> _Activity_
Up to and including the line with "(** Go's runtime", restate the records below word for word, beginning with their first line.

> _Data records_
(* ===== verification/Mem.v ===== *)
(** * Mem: the Go machine state the demo functions run on

    Variables whose address escapes (the [x] of pointers.go) and the
    backing arrays of slices live in the heap.  The heap is a finite map
    from addresses to [int] cells, filled by a bump allocator; address [0]
    is [nil].  The state also records what the program writes:
    [fmt.Println] lines on standard output and [log.Println] lines on
    standard error (without the clock-dependent timestamp [log] puts
    first).

    Code runs in the monad [M]: a function of the state that either
    returns a value and a new state, or panics with a Go runtime error
    (keeping the state reached, whose output was already written).  The
    invariant [wf] says that every allocated address lies strictly between
    [nil] and the allocator's next address; every primitive preserves it,
    and so does every program built from them ([preserves]). *)

From S2P Require Import Prelude GoFmt.

Local Open Scope string_scope.
Local Open Scope Z_scope.

(** ** State *)

Inductive event :=
| EvPrint (line : string)   (** written by [fmt.Println] to stdout *)
| EvLog (line : string).    (** written by [log.Println] to stderr *)

Record GoState := mkState {
  heap : gmap Z Z;
  next : Z;
  out : list event
}.

(** Go's runtime panics the program can raise: [boundsError] kinds of
    runtime/error.go, the nil dereference, and [growslice]'s own panic. *)
Inductive runtime_error :=
| IndexOutOfRange (i len : Z)        (** [boundsIndex] *)
| SliceAcapOutOfRange (hi cap : Z)   (** [boundsSliceAcap]: [s[:hi]] with [hi > cap] *)
| SliceBOutOfRange (lo hi : Z)       (** [boundsSliceB]: [s[lo:hi]] with [lo > hi] *)
| NilDereference
| GrowsliceLenOutOfRange
| ReflectSliceIndexOutOfRange.        (** [reflectlite.Swapper]'s panic *)

(** The text [panic] prints, [runtime error: ...] as in runtime/error.go. *)
Definition runtime_error_msg (e : runtime_error) : string :=
  match e with
  | IndexOutOfRange i n =>
      "runtime error: index out of range [" ++ fmtInteger_signed10 i ++
      "] with length " ++ fmtInteger_signed10 n
  | SliceAcapOutOfRange hi c =>
      "runtime error: slice bounds out of range [:" ++ fmtInteger_signed10 hi ++
      "] with capacity " ++ fmtInteger_signed10 c
  | SliceBOutOfRange lo hi =>
      "runtime error: slice bounds out of range [" ++ fmtInteger_signed10 lo ++
      ":" ++ fmtInteger_signed10 hi ++ "]"
  | NilDereference =>
      "runtime error: invalid memory address or nil pointer dereference"
  | GrowsliceLenOutOfRange => "growslice: len out of range"
  | ReflectSliceIndexOutOfRange => "reflect: slice index out of range"
  end.

(** ** The monad *)

Inductive outcome (A : Type) :=
| Ok (a : A) (s : GoState)
| Panic (e : runtime_error) (s : GoState).
Arguments Ok {A}. Arguments Panic {A}.

Definition M (A : Type) : Type := GoState -> outcome A.

Definition ret {A} (a : A) : M A := fun s => Ok a s.

Definition bind {A B} (m : M A) (k : A -> M B) : M B :=
  fun s => match m s with Ok a s' => k a s' | Panic e s' => Panic e s' end.

Definition throw {A} (e : runtime_error) : M A := fun s => Panic e s.

Notation "x <- m ;; k" := (bind m (fun x => k))
  (at level 100, m at next level, right associativity) : go_scope.
Notation "m ;; k" := (bind m (fun _ => k))
  (at level 100, right associativity) : go_scope.

Local Open Scope go_scope.

(** The state after running [m], whether it returned or panicked. *)
Definition final_state {A} (o : outcome A) : GoState :=
  match o with Ok _ s | Panic _ s => s end.

(** ** Primitives *)

(** [new(int)] / [make([]int, n)]: [n] zeroed cells at the next address. *)
Definition alloc (n : Z) : M Z :=
  fun s =>
    let a := next s in
    Ok a (mkState (foldr (fun i h => <[a + i := 0]> h) (heap s) (seqZ 0 n))
                  (next s + Z.max n 1) (out s)).

(** [*p]: a nil pointer panics. *)
Definition load (a : Z) : M Z :=
  fun s =>
    if a =? 0 then Panic NilDereference s
    else match heap s !! a with
         | Some v => Ok v s
         | None => Panic NilDereference s
         end.

(** [*p = v] *)
Definition store (a v : Z) : M unit :=
  fun s =>
    if a =? 0 then Panic NilDereference s
    else match heap s !! a with
         | Some _ => Ok tt (mkState (<[a := v]> (heap s)) (next s) (out s))
         | None => Panic NilDereference s
         end.

Definition emit (e : event) : M unit :=
  fun s => Ok tt (mkState (heap s) (next s) (out s ++ [e])).

(** [fmt.Println(args...)] *)
Definition fmt_Println (args : list gval) : M unit := emit (EvPrint (Sprintln args)).

(** [log.Println(args...)] *)
Definition log_Println (args : list gval) : M unit := emit (EvLog (Sprintln args)).

(** ** The heap invariant *)

Definition wf (s : GoState) : Prop :=
  0 < next s /\ forall a, is_Some (heap s !! a) -> 0 < a < next s.

(** [m] keeps [wf], whether it returns or panics. *)
Definition preserves {A} (m : M A) : Prop :=
  forall s, wf s -> wf (final_state (m s)).

Definition initial_state : GoState := mkState ∅ 1 [].

(** ** Monad laws and equations *)

Lemma bind_Ok {A B} (m : M A) (k : A -> M B) s a s' :
  m s = Ok a s' -> bind m k s = k a s'.
Proof. unfold bind. by intros ->. Qed.

Lemma bind_Panic {A B} (m : M A) (k : A -> M B) s e s' :
  m s = Panic e s' -> bind m k s = Panic e s'.
Proof. unfold bind. by intros ->. Qed.

Lemma bind_assoc {A B C} (m : M A) (k : A -> M B) (h : B -> M C) s :
  bind (bind m k) h s = bind m (fun a => bind (k a) h) s.
Proof. unfold bind. by destruct (m s). Qed.

Lemma ret_bind {A B} (a : A) (k : A -> M B) s : bind (ret a) k s = k a s.
Proof. reflexivity. Qed.

(** ** Primitive specifications *)

Lemma foldr_insert_lookup (a : Z) (g : Z -> Z) (l : list Z) (h : gmap Z Z) i :
  foldr (fun j h => <[a + j := g j]> h) h l !! i =
  if decide (i - a ∈ l) then Some (g (i - a)) else h !! i.
Proof.
  induction l as [|j l IH]; simpl.
  - done.
  - rewrite lookup_insert, IH.
    destruct (decide (a + j = i)) as [Hj|Hj].
    + rewrite decide_True; [by replace (i - a) with j by lia|].
      rewrite elem_of_cons. left. lia.
    + destruct (decide (i - a ∈ l)) as [Hl|Hl].
      * rewrite decide_True; [done|]. by right.
      * rewrite decide_False; [done|]. rewrite elem_of_cons.
        intros [? | ?]; [lia | done].
Qed.

Lemma foldl_insert_lookup (a : Z) (g : Z -> Z) (l : list Z) (h : gmap Z Z) i :
  foldl (fun h j => <[a + j := g j]> h) h l !! i =
  if decide (i - a ∈ l) then Some (g (i - a)) else h !! i.
Proof.
  revert h. induction l as [|j l IH]; intros h; simpl; [done|].
  rewrite IH, lookup_insert.
  destruct (decide (i - a ∈ l)) as [Hl|Hl].
  - rewrite decide_True; [done|]. by right.
  - destruct (decide (a + j = i)) as [Hj|Hj].
    + rewrite decide_True; [by replace (i - a) with j by lia|].
      rewrite elem_of_cons. left. lia.
    + rewrite decide_False; [done|]. rewrite elem_of_cons.
      intros [? | ?]; [lia | done].
Qed.

Lemma alloc_lookup n s i :
  heap (final_state (alloc n s)) !! i =
  if decide (next s <= i < next s + n) then Some 0 else heap s !! i.
Proof.
  unfold alloc; simpl. rewrite (foldr_insert_lookup _ (fun _ => 0)).
  by apply decide_ext; rewrite elem_of_seqZ; lia.
Qed.

Lemma load_Ok a v s : a <> 0 -> heap s !! a = Some v -> load a s = Ok v s.
Proof. intros Ha Hv. unfold load. destruct (a =? 0) eqn:E; go_bool; [lia|]. by rewrite Hv. Qed.

Lemma store_Ok a v s :
  a <> 0 -> is_Some (heap s !! a) ->
  store a v s = Ok tt (mkState (<[a := v]> (heap s)) (next s) (out s)).
Proof.
  intros Ha [w Hw]. unfold store. destruct (a =? 0) eqn:E; go_bool; [lia|].
  by rewrite Hw.
Qed.

Lemma store_nil v s : store 0 v s = Panic NilDereference s.
Proof. reflexivity. Qed.

(** ** Invariant preservation *)

Lemma bind_preserves {A B} (m : M A) (k : A -> M B) :
  preserves m -> (forall a, preserves (k a)) -> preserves (bind m k).
Proof.
  intros Hm Hk s Hs. specialize (Hm s Hs). unfold bind.
  destruct (m s) as [a s'|e s']; simpl in *; [by apply Hk | done].
Qed.

Lemma ret_preserves {A} (a : A) : preserves (ret a).
Proof. intros s Hs. exact Hs. Qed.

Lemma throw_preserves {A} e : preserves (@throw A e).
Proof. intros s Hs. exact Hs. Qed.

Lemma alloc_preserves n : preserves (alloc n).
Proof.
  intros s [Hn Hdom]. split; [simpl; lia|].
  intros a Ha. rewrite alloc_lookup in Ha. simpl. case_decide; [lia|].
  specialize (Hdom a Ha). lia.
Qed.

Lemma load_preserves a : preserves (load a).
Proof.
  intros s Hs. unfold load. destruct (a =? 0); [done|].
  by destruct (heap s !! a).
Qed.

Lemma store_preserves a v : preserves (store a v).
Proof.
  intros s [Hn Hdom]. unfold store. destruct (a =? 0); [by split|].
  destruct (heap s !! a) eqn:Ha; [|by split].
  split; [done|]. simpl. intros b Hb.
  rewrite lookup_insert in Hb. case_decide; [subst; apply Hdom; by eexists|].
  by apply Hdom.
Qed.

Lemma emit_preserves e : preserves (emit e).
Proof. intros s Hs. exact Hs. Qed.

Lemma fmt_Println_preserves args : preserves (fmt_Println args).
Proof. apply emit_preserves. Qed.

Lemma log_Println_preserves args : preserves (log_Println args).
Proof. apply emit_preserves. Qed.

Lemma wf_insert_existing st a v :
  wf st -> is_Some (heap st !! a) -> wf (mkState (<[a := v]> (heap st)) (next st) (out st)).
Proof.
  intros [Hn Hdom] Ha. split; [done|]. simpl. intros b Hb.
  rewrite lookup_insert in Hb. case_decide; [subst; by apply Hdom | by apply Hdom].
Qed.

(** [wf] as a boolean check, for concrete states. *)
Definition wfb (st : GoState) : bool :=
  (0 <? next st) &&
  forallb (fun a => (0 <? a) && (a <? next st)) (elements (dom (heap st))).

Lemma wfb_wf st : wfb st = true -> wf st.
Proof.
  unfold wfb. intros H. apply andb_true_iff in H as [Hn Hall]. go_bool.
  split; [done|]. intros a Ha. rewrite forallb_forall in Hall.
  assert (Hin : In a (elements (dom (heap st)))).
  { apply list_elem_of_In, elem_of_elements, elem_of_dom. done. }
  specialize (Hall a Hin). go_bool. lia.
Qed.

Lemma initial_state_wf : wf initial_state.
Proof. split; simpl; [lia|]. intros a [v Hv]. done. Qed.

#[export] Hint Resolve bind_preserves ret_preserves throw_preserves
  alloc_preserves load_preserves store_preserves emit_preserves
  fmt_Println_preserves log_Println_preserves : go.

(** Close a [preserves] goal for a program built from the primitives. *)
(** Run [tac] on the state the goal's computation starts from. *)
Ltac with_state tac :=
  lazymatch goal with
  | |- context [_ (mkState ?h ?n ?o) = Ok _ _] => tac (mkState h n o)
  end.

(** The state the goal runs on is well formed, from [W] after [emit]s. *)
Ltac state_wf W W' := with_state ltac:(fun S => assert (W' : wf S) by exact W).

Ltac solve_preserves :=
  repeat (apply bind_preserves; intros); eauto with go.

(** ** Symbolic execution

    One equation per primitive in position [bind prim k s]; [go_run]
    rewrites a program with them from left to right, discharging the
    side conditions (non-nil, allocated) with [lia] and [simplify_map_eq]. *)

Lemma bind_alloc {B} n (k : Z -> M B) s :
  bind (alloc n) k s =
  k (next s) (mkState (foldr (fun i h => <[next s + i := 0]> h) (heap s) (seqZ 0 n))
                      (next s + Z.max n 1) (out s)).
Proof. reflexivity. Qed.

Lemma bind_load {B} a v (k : Z -> M B) s :
  a <> 0 -> heap s !! a = Some v -> bind (load a) k s = k v s.
Proof. intros. apply bind_Ok. by apply load_Ok. Qed.

Lemma bind_store {B} a v (k : unit -> M B) s :
  a <> 0 -> is_Some (heap s !! a) ->
  bind (store a v) k s = k tt (mkState (<[a := v]> (heap s)) (next s) (out s)).
Proof. intros. apply bind_Ok. by apply store_Ok. Qed.

Lemma bind_emit {B} e (k : unit -> M B) s :
  bind (emit e) k s = k tt (mkState (heap s) (next s) (out s ++ [e])).
Proof. reflexivity. Qed.

Lemma emit_Ok e s : emit e s = Ok tt (mkState (heap s) (next s) (out s ++ [e])).
Proof. reflexivity. Qed.

Lemma seqZ_0_1 : seqZ 0 1 = [0].
Proof. reflexivity. Qed.

Ltac go_side :=
  first [ lia
        | simplify_map_eq; first [done | eexists; done | lia]
        | done ].

(** Evaluate the allocator's closed arithmetic: [seqZ 0 n] and
    [Z.max n 1] for a numeral [n], and [a + 0]. *)
Ltac go_closed :=
  repeat match goal with
  | |- context [seqZ 0 (Zpos ?p)] =>
      let l := eval vm_compute in (seqZ 0 (Zpos p)) in change (seqZ 0 (Zpos p)) with l
  | |- context [Z.max (Zpos ?p) (Zpos ?q)] =>
      let m := eval vm_compute in (Z.max (Zpos p) (Zpos q)) in
      change (Z.max (Zpos p) (Zpos q)) with m
  | |- context [?a + 0] => rewrite (Z.add_0_r a)
  end.

Ltac go_run :=
  unfold fmt_Println, log_Println in *;
  repeat (first [ rewrite bind_assoc
                | rewrite bind_emit
                | rewrite emit_Ok
                | rewrite ret_bind
                | rewrite bind_alloc
                | erewrite bind_load by go_side
                | rewrite bind_store by go_side
                | erewrite load_Ok by go_side
                | rewrite store_Ok by go_side ];
          cbv beta; go_closed; cbn [heap next out foldr]; go_closed).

> _Reply_
(* ===== verification/Mem.v ===== *)
(** * Mem: the Go machine state the demo functions run on

    Variables whose address escapes (the [x] of pointers.go) and the
    backing arrays of slices live in the heap.  The heap is a finite map
    from addresses to [int] cells, filled by a bump allocator; address [0]
    is [nil].  The state also records what the program writes:
    [fmt.Println] lines on standard output and [log.Println] lines on
    standard error (without the clock-dependent timestamp [log] puts
    first).

    Code runs in the monad [M]: a function of the state that either
    returns a value and a new state, or panics with a Go runtime error
    (keeping the state reached, whose output was already written).  The
    invariant [wf] says that every allocated address lies strictly between
    [nil] and the allocator's next address; every primitive preserves it,
    and so does every program built from them ([preserves]). *)

From S2P Require Import Prelude GoFmt.

Local Open Scope string_scope.
Local Open Scope Z_scope.

(** ** State *)

Inductive event :=
| EvPrint (line : string)   (** written by [fmt.Println] to stdout *)
| EvLog (line : string).    (** written by [log.Println] to stderr *)

Record GoState := mkState {
  heap : gmap Z Z;
  next : Z;
  out : list event
}.

(** Go's runtime panics the program can raise: [boundsError] kinds of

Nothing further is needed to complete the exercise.